• EXERCISE PROMPT
Scan the records for lines with the string "Scope". Say how many there are, and add nothing.

-- Opening Marker --

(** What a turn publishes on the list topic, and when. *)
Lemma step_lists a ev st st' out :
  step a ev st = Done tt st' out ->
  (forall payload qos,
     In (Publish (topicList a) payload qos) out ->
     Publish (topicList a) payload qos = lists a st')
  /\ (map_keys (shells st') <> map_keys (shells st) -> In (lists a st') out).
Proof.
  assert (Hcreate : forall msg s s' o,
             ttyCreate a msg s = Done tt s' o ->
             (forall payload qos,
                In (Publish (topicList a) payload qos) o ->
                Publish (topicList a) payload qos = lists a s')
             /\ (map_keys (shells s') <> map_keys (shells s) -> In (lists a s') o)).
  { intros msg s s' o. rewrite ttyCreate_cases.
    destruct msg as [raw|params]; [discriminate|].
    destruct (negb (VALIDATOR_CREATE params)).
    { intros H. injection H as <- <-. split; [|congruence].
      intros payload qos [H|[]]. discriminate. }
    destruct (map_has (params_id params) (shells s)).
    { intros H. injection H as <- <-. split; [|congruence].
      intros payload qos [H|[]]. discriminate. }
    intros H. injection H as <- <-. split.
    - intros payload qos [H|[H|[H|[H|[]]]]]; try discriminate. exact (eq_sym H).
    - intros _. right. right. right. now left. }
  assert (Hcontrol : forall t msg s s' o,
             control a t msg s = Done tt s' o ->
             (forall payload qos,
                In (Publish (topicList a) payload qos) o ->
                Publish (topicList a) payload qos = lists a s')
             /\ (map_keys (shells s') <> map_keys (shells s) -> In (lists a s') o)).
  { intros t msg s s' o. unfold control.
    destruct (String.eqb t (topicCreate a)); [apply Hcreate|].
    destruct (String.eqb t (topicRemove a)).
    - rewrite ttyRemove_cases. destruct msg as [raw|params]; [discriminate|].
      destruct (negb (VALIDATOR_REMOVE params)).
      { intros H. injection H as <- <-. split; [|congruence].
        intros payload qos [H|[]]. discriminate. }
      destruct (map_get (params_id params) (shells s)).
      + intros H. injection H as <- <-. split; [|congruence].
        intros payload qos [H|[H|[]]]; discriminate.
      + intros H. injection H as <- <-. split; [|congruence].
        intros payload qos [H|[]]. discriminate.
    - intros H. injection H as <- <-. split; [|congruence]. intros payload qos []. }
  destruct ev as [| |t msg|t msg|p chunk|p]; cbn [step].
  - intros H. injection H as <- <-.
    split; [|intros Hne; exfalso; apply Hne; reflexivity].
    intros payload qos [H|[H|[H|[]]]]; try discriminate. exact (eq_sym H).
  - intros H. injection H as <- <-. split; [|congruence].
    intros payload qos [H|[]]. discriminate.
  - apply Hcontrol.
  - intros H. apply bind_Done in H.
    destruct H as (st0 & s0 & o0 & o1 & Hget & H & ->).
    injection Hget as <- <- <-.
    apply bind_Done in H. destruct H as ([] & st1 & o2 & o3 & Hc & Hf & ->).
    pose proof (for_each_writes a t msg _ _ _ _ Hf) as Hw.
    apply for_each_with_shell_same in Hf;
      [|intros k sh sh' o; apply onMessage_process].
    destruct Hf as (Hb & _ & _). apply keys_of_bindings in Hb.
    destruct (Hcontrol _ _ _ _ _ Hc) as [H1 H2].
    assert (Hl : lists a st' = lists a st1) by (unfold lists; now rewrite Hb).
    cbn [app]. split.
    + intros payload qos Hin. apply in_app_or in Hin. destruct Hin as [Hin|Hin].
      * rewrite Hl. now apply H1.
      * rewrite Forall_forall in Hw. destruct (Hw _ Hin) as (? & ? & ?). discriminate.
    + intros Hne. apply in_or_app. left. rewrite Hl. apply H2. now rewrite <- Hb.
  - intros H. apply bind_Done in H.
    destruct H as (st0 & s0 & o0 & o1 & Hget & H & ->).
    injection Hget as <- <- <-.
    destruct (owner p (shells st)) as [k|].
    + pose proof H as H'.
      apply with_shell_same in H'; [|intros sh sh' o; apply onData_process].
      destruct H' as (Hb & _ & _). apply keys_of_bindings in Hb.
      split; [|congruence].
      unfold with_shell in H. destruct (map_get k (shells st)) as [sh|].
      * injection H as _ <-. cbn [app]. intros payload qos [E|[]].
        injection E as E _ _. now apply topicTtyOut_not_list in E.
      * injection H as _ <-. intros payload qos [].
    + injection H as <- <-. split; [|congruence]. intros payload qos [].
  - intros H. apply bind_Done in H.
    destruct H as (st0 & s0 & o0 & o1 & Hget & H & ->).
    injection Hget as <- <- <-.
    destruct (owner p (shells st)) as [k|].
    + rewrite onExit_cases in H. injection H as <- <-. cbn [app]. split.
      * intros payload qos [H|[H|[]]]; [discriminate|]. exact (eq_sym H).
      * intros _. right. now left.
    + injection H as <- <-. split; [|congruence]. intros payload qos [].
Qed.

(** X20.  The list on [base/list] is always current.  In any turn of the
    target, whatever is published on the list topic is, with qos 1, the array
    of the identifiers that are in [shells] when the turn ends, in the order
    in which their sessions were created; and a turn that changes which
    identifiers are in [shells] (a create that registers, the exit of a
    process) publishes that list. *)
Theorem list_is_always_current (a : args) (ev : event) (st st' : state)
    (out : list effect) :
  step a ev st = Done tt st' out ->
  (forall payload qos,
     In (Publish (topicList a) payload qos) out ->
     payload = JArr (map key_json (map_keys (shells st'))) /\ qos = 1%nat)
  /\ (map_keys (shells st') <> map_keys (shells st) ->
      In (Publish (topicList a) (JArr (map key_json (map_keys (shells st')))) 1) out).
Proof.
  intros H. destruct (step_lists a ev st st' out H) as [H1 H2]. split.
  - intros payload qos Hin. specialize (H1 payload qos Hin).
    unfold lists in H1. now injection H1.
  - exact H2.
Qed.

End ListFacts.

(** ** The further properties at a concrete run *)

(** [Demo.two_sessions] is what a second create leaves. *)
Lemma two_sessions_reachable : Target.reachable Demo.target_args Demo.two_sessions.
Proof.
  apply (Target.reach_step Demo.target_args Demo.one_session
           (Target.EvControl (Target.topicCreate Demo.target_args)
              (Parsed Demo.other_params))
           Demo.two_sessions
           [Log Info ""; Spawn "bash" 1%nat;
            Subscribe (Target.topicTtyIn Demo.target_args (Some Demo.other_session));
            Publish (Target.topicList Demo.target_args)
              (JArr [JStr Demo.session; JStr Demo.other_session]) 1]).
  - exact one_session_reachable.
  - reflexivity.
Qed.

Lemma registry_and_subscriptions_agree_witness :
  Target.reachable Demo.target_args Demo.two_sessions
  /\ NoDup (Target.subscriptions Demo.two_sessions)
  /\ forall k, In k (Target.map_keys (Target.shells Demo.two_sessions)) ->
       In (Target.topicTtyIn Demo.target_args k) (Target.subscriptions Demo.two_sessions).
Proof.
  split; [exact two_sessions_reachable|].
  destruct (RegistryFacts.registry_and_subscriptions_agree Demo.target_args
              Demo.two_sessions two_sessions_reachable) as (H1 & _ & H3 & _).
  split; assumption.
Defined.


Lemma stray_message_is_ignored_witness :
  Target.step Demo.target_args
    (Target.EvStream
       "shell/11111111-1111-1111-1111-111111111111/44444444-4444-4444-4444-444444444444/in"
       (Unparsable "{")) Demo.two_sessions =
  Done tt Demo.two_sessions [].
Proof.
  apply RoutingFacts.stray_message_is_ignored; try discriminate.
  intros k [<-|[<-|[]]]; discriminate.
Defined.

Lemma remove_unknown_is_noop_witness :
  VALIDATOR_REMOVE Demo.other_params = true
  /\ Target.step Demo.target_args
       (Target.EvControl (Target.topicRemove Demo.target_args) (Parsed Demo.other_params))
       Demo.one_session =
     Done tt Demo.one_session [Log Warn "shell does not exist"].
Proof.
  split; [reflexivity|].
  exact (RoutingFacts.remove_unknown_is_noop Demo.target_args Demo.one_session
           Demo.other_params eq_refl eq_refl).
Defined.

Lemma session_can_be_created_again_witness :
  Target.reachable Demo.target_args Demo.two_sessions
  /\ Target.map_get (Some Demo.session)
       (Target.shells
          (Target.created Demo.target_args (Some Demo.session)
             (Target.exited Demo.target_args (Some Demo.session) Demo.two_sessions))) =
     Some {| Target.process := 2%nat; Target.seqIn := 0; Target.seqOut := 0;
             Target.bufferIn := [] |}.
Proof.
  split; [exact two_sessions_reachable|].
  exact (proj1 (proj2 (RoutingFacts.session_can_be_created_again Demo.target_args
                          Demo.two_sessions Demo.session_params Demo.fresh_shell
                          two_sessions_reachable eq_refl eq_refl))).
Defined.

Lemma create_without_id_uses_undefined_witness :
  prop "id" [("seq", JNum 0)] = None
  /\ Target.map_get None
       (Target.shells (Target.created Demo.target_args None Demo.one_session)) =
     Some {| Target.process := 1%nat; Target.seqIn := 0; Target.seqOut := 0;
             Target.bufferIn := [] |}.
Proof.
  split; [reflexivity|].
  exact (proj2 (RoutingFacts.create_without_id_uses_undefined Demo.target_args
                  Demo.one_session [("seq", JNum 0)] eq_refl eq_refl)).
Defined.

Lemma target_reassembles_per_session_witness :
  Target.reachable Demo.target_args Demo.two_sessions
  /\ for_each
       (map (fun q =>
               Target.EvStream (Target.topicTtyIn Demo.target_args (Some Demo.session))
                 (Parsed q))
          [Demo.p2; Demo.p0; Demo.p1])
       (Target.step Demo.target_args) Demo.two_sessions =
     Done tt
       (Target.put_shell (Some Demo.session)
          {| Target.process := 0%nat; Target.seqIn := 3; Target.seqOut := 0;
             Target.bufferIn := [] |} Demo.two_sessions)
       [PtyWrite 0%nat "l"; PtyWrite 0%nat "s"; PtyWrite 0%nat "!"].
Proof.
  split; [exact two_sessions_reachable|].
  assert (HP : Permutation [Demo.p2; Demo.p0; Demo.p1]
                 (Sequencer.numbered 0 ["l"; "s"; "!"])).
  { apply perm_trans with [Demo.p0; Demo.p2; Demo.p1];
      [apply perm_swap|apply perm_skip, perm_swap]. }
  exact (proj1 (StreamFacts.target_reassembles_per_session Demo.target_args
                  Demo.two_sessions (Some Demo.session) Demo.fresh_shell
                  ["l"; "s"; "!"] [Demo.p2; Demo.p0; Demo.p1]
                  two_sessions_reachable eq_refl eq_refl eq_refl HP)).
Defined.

-- Closing Marker --
-- Opening Marker --

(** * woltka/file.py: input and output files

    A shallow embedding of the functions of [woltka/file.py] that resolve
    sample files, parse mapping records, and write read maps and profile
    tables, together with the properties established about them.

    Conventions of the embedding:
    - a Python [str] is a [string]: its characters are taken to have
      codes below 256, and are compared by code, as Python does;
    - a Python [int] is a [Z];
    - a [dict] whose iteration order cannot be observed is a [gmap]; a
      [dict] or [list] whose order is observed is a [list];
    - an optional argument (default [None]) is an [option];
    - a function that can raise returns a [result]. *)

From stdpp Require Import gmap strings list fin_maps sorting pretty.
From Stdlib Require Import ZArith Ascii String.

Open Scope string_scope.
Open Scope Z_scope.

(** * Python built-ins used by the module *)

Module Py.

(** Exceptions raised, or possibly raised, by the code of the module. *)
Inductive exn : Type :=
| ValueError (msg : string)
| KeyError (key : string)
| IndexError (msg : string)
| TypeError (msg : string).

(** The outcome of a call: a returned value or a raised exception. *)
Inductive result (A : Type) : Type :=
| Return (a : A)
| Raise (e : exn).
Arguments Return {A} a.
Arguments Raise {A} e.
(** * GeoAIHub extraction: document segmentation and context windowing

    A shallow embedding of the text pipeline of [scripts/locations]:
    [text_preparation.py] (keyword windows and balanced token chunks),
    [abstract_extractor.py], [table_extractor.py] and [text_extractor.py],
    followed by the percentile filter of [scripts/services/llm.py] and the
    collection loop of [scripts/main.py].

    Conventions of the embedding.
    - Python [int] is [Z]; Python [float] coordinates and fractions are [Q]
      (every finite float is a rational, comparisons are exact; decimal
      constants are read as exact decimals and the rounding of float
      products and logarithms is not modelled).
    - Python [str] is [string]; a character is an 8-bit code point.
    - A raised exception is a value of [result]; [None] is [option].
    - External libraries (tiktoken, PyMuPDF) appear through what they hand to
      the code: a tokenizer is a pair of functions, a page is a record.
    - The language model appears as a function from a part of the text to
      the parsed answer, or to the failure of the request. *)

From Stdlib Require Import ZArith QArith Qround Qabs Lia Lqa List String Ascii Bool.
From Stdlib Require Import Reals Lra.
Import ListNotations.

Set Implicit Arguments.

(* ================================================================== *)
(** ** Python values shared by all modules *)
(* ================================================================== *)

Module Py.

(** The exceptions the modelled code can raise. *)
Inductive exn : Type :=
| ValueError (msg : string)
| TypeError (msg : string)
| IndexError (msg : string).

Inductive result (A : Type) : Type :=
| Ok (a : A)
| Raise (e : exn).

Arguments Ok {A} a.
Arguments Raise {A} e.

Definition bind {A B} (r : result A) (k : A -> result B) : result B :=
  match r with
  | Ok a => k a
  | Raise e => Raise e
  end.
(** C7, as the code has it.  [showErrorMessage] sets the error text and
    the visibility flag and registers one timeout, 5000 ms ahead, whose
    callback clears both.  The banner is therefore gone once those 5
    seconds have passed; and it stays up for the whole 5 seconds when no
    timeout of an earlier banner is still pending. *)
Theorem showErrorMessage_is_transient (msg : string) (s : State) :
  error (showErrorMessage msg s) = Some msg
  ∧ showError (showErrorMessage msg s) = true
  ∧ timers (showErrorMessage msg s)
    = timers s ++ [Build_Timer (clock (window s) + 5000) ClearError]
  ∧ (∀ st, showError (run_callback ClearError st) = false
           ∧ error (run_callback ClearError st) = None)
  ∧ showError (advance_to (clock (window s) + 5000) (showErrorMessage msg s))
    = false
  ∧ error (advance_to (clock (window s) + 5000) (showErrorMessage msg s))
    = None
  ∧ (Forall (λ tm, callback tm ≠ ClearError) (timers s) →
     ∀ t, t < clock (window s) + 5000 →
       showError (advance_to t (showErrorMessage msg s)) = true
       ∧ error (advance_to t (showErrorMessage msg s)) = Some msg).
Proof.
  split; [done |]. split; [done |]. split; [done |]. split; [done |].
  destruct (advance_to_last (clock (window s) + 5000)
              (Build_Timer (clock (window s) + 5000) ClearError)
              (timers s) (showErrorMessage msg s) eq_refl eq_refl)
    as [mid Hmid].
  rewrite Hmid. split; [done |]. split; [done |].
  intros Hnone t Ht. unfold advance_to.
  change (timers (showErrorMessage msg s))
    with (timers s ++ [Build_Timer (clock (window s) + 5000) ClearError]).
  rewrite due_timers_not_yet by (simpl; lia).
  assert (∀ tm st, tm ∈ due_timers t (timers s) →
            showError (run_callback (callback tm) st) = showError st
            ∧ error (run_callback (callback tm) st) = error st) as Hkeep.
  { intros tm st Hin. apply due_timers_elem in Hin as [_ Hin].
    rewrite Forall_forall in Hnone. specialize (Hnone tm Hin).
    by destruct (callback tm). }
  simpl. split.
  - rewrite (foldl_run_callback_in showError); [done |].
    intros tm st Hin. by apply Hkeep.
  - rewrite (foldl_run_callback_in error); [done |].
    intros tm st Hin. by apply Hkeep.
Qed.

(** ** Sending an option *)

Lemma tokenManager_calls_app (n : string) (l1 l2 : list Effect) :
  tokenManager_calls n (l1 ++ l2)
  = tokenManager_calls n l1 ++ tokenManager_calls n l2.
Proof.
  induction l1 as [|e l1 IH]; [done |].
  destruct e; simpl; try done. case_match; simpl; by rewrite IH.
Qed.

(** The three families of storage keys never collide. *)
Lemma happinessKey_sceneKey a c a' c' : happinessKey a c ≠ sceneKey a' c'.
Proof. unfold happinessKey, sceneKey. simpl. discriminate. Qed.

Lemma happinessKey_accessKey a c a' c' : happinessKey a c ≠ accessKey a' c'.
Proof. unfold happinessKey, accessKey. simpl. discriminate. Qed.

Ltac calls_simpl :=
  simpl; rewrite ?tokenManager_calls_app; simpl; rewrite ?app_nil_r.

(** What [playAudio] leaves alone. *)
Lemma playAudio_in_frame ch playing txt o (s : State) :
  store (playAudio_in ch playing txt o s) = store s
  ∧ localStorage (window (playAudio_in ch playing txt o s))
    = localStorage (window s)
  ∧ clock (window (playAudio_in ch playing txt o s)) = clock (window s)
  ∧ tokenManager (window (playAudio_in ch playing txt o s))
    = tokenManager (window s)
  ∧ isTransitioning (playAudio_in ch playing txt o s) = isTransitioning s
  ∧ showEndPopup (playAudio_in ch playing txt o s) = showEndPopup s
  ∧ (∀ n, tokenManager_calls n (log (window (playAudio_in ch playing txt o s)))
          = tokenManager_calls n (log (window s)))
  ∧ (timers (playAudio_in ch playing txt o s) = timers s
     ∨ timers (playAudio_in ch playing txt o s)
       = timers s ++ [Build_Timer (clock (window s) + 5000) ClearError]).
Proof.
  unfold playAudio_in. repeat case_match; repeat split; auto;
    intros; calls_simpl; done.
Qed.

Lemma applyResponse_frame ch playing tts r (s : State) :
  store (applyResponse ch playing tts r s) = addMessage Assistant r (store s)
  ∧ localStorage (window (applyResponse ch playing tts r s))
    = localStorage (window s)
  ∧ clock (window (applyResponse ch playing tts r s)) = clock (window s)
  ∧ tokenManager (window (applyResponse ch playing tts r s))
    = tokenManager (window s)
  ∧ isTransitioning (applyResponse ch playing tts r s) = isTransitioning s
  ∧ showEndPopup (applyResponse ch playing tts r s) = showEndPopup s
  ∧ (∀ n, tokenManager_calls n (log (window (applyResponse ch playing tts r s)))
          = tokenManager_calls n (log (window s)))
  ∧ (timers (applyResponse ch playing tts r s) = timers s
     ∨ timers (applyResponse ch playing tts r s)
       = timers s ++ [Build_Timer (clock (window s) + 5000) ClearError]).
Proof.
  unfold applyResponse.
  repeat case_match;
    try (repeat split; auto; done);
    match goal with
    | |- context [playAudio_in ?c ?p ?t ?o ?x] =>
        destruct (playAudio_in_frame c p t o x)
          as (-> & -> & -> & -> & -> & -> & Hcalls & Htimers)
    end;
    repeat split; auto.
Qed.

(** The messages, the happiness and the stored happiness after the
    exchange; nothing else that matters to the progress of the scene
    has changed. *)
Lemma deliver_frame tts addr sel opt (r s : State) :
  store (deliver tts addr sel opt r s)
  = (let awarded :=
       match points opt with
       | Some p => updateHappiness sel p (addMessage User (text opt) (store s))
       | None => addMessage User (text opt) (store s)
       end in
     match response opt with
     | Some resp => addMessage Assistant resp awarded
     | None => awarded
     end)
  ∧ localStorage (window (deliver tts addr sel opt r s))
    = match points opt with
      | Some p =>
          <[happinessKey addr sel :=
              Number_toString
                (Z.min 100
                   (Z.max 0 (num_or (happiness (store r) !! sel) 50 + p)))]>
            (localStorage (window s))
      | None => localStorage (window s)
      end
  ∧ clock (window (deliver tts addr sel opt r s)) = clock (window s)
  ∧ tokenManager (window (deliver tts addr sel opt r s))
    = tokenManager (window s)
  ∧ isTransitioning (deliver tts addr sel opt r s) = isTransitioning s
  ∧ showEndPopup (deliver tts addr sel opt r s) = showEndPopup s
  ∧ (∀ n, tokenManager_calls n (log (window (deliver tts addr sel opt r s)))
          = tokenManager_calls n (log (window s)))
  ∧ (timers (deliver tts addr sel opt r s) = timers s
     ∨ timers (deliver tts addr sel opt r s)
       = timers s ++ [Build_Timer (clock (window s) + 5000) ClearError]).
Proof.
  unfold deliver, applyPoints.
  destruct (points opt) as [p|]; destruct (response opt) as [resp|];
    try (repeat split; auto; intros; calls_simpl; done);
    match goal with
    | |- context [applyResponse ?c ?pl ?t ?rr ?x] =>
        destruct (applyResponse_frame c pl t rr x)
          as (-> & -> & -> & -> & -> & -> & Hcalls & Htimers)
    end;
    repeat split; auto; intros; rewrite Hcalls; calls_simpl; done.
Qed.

-- Closing Marker --
-- Opening Marker --

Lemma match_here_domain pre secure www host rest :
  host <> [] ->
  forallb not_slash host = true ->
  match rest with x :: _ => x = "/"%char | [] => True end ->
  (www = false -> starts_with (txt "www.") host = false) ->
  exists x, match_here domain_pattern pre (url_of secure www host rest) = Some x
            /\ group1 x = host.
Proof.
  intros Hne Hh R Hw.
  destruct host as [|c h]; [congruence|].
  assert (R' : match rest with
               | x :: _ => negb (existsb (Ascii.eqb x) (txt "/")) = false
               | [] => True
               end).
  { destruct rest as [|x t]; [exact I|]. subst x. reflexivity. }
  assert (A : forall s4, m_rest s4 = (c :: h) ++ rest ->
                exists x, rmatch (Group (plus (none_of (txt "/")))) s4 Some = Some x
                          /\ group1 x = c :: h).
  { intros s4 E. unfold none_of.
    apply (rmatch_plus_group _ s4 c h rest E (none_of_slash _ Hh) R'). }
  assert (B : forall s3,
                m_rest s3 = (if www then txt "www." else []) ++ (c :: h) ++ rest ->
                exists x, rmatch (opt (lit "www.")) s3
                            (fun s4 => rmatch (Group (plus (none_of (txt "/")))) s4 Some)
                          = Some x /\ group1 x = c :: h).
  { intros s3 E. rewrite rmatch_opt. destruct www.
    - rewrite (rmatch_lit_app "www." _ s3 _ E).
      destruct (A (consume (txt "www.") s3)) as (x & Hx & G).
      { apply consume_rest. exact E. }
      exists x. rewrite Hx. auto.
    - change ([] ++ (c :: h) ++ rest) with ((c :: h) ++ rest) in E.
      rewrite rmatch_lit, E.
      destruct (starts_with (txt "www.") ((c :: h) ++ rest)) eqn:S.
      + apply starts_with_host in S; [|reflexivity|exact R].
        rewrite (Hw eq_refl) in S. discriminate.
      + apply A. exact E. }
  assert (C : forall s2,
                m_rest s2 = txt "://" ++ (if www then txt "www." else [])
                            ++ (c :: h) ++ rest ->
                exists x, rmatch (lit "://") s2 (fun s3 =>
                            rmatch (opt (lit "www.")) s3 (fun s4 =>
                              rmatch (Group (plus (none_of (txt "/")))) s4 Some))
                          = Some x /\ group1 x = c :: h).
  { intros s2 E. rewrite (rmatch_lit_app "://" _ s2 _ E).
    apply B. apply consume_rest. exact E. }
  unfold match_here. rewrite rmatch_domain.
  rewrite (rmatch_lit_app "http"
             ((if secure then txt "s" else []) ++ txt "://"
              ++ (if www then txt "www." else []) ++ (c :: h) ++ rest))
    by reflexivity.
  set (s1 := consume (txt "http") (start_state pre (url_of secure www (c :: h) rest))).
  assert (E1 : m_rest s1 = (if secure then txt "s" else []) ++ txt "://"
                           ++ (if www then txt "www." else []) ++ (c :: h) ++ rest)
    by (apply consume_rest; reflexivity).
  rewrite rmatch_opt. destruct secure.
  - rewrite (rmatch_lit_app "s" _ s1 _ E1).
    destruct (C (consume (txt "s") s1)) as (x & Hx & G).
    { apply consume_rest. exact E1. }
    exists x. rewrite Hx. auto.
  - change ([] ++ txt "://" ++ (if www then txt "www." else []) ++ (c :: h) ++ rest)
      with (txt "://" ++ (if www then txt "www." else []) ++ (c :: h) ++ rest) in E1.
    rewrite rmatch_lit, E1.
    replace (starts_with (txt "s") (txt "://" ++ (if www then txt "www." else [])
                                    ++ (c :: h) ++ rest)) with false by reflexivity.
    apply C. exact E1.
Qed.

-- Closing Marker --

• SOLUTION
2